▶ [What the task requires]:
Once the line containing "send is read" is found in the entries below, reproduce it and every line after it, stopping at and including the line containing "(HThread i o)"; reproduce nothing else, and keep each line exact.

▶ [Materials provided]:
------------------------

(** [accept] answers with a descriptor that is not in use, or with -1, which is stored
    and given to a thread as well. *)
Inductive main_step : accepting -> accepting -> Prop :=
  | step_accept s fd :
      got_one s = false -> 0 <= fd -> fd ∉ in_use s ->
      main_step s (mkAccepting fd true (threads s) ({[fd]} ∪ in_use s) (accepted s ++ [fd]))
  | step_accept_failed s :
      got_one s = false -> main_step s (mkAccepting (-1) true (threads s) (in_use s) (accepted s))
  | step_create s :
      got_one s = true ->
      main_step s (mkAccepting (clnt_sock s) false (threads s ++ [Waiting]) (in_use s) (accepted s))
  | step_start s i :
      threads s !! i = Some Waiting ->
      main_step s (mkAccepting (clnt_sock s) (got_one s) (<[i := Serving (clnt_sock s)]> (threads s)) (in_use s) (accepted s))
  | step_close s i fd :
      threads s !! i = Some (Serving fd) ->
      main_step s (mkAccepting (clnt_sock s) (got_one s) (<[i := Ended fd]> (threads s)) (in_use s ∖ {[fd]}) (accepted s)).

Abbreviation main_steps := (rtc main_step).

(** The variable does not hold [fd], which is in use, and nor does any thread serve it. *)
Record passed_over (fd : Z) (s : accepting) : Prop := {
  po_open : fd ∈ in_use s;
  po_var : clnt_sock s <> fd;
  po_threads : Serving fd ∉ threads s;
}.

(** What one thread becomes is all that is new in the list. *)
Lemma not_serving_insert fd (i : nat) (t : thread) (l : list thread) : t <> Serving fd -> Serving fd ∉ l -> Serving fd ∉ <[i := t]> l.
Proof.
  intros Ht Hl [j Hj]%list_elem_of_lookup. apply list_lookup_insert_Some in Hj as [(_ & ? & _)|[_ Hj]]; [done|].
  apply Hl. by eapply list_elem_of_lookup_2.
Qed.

------------------------

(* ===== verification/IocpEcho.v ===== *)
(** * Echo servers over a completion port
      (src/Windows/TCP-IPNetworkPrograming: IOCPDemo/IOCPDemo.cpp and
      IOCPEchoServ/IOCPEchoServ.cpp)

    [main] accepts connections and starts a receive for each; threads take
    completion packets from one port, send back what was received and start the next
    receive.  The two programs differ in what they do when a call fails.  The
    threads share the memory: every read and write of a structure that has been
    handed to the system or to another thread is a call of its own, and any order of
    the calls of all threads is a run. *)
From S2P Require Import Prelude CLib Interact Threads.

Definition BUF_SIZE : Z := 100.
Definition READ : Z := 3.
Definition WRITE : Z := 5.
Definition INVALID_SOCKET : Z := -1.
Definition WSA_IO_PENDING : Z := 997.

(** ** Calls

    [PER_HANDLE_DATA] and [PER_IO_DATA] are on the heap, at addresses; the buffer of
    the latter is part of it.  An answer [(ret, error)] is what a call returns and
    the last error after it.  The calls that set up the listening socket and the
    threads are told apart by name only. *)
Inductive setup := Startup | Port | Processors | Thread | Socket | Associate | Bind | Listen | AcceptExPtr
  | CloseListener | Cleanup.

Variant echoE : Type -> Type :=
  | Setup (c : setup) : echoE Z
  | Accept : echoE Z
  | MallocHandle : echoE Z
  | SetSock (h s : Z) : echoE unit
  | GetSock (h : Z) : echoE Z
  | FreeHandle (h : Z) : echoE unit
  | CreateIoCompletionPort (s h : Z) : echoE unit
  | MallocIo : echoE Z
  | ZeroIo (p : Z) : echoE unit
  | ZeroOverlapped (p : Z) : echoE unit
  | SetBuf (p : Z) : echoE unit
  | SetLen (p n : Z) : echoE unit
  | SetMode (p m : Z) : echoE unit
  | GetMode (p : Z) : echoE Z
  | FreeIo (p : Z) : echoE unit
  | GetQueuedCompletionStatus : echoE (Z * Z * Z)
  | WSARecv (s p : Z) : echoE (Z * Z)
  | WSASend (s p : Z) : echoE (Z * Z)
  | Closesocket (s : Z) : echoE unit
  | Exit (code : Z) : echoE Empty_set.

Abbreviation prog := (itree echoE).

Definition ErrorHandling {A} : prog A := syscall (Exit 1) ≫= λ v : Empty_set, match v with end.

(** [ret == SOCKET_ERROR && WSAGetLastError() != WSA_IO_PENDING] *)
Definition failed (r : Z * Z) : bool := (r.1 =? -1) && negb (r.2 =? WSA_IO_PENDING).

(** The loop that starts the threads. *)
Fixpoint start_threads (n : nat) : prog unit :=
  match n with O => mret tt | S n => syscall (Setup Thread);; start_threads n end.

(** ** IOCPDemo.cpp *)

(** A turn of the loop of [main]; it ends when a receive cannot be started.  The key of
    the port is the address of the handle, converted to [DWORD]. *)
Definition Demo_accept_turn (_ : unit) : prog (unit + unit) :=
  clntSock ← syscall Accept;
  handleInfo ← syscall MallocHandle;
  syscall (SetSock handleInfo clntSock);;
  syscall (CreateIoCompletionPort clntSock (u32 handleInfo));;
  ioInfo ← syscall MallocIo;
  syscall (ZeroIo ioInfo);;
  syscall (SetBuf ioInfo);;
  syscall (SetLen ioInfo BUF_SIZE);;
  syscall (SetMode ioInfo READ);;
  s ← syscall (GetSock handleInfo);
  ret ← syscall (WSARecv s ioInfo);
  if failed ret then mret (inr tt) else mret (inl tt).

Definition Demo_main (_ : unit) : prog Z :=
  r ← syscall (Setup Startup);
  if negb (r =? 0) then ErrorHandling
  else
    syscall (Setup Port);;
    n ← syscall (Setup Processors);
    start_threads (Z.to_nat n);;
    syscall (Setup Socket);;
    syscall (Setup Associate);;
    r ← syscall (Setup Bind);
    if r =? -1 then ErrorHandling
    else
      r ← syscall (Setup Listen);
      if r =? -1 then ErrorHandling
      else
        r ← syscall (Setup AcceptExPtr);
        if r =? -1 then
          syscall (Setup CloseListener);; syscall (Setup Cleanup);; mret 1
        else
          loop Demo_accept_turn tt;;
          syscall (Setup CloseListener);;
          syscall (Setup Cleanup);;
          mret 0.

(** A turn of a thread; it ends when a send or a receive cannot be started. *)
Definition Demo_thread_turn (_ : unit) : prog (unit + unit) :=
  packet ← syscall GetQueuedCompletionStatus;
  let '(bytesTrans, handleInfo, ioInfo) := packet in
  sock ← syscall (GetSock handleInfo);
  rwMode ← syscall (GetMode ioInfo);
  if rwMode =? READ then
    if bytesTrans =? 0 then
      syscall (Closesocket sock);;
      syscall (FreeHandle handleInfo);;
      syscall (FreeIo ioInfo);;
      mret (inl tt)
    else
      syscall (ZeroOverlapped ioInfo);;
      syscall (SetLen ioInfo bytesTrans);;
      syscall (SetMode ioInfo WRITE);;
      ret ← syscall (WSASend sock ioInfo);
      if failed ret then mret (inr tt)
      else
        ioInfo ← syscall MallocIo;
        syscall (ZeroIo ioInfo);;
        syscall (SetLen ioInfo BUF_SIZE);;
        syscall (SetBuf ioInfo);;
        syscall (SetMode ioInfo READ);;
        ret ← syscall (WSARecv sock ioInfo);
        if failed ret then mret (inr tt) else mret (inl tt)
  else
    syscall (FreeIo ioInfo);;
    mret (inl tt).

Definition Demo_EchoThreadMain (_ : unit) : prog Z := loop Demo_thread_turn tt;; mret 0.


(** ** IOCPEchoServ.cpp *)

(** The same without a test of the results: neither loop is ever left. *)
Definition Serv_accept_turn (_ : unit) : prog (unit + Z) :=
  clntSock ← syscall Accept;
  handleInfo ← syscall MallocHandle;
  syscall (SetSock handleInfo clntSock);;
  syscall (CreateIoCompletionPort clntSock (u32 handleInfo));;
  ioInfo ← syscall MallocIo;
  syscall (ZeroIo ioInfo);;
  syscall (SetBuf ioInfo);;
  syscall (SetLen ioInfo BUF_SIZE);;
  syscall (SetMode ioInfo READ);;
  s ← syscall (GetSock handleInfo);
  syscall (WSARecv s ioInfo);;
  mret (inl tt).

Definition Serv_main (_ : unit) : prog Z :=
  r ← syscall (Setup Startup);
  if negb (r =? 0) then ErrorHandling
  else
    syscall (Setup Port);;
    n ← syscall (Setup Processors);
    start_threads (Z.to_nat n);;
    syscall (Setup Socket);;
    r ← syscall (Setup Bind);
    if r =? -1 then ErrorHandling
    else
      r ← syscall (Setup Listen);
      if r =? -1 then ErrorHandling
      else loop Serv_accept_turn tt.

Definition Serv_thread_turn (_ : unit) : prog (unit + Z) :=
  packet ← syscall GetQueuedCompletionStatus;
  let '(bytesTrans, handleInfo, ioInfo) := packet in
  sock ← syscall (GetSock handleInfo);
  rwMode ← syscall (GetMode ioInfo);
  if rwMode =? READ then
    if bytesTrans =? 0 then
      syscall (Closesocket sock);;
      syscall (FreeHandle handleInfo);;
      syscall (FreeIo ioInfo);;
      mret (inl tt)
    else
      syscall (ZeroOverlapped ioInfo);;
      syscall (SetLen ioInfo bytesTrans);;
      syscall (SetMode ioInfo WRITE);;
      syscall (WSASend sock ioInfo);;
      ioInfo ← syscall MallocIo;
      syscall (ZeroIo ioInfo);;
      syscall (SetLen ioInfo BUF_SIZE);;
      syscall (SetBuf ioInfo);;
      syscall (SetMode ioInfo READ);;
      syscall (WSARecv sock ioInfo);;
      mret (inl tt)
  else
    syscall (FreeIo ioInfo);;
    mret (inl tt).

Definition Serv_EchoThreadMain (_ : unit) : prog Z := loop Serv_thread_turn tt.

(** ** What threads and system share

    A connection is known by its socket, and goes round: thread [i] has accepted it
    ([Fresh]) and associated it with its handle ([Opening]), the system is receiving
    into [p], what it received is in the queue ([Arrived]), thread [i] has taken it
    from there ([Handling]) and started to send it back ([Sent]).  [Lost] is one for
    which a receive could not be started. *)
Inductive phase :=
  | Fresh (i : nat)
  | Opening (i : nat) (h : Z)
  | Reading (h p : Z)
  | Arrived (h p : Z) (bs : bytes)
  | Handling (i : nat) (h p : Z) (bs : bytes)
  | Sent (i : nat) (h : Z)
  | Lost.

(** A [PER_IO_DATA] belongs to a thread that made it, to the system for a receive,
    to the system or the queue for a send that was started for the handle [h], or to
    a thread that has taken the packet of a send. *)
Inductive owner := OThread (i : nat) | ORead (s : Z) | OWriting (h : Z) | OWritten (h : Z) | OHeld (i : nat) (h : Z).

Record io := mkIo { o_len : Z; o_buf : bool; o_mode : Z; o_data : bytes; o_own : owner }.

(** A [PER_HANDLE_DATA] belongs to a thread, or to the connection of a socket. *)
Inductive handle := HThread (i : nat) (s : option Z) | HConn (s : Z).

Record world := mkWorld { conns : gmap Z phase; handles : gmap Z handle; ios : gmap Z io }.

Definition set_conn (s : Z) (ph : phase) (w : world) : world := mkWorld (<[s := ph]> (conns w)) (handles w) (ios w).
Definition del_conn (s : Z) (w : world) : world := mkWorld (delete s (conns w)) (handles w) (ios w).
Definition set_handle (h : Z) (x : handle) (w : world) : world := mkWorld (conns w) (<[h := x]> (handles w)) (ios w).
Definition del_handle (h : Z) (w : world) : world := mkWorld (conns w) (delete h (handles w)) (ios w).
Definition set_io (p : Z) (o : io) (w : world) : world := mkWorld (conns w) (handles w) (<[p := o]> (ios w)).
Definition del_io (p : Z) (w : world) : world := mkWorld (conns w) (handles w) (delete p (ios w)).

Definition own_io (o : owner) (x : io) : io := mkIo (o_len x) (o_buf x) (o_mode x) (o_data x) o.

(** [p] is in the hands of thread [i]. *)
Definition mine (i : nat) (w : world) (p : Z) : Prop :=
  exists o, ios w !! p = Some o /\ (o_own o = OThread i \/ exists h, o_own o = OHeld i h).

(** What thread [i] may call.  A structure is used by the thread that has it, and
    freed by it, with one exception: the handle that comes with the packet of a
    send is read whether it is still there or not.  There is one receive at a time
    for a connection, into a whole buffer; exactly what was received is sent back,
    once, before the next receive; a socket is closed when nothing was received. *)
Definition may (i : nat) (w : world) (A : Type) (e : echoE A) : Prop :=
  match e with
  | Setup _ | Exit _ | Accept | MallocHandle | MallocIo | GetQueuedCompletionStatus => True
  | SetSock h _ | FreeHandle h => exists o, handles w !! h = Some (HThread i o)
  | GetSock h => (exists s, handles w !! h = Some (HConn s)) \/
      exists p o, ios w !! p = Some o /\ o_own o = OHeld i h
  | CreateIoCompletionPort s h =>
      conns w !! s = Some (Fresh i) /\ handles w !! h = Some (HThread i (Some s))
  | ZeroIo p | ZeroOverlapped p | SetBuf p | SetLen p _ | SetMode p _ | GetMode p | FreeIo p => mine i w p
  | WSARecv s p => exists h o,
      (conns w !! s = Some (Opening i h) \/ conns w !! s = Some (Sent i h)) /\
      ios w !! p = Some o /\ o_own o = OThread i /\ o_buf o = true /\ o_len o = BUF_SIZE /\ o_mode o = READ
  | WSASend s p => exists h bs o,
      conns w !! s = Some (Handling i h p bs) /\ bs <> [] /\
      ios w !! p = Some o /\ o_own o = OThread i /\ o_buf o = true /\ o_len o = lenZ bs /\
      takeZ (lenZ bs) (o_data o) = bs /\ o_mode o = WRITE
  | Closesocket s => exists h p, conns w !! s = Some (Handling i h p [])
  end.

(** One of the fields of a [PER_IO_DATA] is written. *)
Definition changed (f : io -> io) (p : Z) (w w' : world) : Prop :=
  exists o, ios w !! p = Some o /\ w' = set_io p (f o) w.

------------------------

▶ [Response to the task]:
    send is read whether it is still there or not.  There is one receive at a time
    for a connection, into a whole buffer; exactly what was received is sent back,
    once, before the next receive; a socket is closed when nothing was received. *)
Definition may (i : nat) (w : world) (A : Type) (e : echoE A) : Prop :=
  match e with
  | Setup _ | Exit _ | Accept | MallocHandle | MallocIo | GetQueuedCompletionStatus => True
  | SetSock h _ | FreeHandle h => exists o, handles w !! h = Some (HThread i o)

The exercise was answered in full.